→ Activity
Return the count of lines in the records that include the string "seen", and nothing besides it.
(Recorded information)
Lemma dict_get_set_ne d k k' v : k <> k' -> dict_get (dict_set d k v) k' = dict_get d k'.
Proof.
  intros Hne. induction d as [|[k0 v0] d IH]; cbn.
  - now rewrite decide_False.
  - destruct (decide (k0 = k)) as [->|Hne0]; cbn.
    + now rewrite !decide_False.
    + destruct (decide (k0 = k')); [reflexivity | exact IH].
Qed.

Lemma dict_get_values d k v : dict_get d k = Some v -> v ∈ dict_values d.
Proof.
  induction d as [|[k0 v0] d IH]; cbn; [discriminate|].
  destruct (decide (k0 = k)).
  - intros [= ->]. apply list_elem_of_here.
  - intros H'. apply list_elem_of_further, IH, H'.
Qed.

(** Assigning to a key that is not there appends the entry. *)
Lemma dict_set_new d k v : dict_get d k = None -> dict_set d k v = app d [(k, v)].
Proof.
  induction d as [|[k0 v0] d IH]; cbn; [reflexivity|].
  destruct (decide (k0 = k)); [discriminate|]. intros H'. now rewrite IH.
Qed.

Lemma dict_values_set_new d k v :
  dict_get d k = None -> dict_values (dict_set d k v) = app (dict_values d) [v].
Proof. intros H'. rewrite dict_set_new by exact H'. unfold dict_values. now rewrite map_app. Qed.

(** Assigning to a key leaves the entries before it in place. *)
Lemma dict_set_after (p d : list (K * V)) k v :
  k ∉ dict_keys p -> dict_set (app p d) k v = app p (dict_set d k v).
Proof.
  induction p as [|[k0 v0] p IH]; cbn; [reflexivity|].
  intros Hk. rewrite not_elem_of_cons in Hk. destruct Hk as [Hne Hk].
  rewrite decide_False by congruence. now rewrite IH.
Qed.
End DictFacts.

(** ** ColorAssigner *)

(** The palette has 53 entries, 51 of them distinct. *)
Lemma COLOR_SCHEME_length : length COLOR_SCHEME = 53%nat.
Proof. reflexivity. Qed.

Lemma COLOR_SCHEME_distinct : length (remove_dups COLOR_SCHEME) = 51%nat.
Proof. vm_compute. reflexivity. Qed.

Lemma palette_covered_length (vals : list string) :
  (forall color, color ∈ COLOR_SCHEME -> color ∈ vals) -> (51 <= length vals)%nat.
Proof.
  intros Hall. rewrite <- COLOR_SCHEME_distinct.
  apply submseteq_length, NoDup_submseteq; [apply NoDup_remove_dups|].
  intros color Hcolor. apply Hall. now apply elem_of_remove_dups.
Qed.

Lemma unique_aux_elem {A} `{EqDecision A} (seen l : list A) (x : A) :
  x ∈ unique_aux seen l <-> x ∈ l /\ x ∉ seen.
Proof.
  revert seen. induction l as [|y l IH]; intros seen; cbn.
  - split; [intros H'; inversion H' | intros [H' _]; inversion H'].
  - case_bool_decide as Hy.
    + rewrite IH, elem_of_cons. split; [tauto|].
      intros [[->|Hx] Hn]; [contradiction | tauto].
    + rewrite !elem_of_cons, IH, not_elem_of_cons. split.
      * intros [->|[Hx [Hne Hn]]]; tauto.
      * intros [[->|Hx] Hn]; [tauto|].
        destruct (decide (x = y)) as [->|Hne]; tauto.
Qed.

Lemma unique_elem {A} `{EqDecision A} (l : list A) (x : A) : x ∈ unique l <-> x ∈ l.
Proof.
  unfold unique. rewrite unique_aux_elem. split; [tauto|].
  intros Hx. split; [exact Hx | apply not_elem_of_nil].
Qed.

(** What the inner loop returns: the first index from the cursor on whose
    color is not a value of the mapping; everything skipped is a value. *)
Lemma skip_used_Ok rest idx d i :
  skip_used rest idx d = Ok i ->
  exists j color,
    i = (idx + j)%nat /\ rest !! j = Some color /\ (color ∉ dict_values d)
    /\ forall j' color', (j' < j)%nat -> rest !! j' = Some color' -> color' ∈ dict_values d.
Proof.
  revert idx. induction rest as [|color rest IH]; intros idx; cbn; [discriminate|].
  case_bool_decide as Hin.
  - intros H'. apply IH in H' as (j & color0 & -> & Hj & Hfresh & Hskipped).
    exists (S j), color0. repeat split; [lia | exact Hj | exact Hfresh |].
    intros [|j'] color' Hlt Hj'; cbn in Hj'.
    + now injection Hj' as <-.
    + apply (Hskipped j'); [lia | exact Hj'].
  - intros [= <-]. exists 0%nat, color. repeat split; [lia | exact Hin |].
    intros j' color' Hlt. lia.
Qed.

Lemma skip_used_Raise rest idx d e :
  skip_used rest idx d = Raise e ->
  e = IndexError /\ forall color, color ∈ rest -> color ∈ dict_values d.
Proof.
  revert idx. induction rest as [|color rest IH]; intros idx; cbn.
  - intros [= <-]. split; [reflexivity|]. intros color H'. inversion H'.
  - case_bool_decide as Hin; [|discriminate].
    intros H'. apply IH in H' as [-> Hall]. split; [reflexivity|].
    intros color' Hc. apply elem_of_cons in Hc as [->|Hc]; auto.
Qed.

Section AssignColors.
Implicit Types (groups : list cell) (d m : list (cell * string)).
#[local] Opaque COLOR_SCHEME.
(End Recorded information)
→ Result
3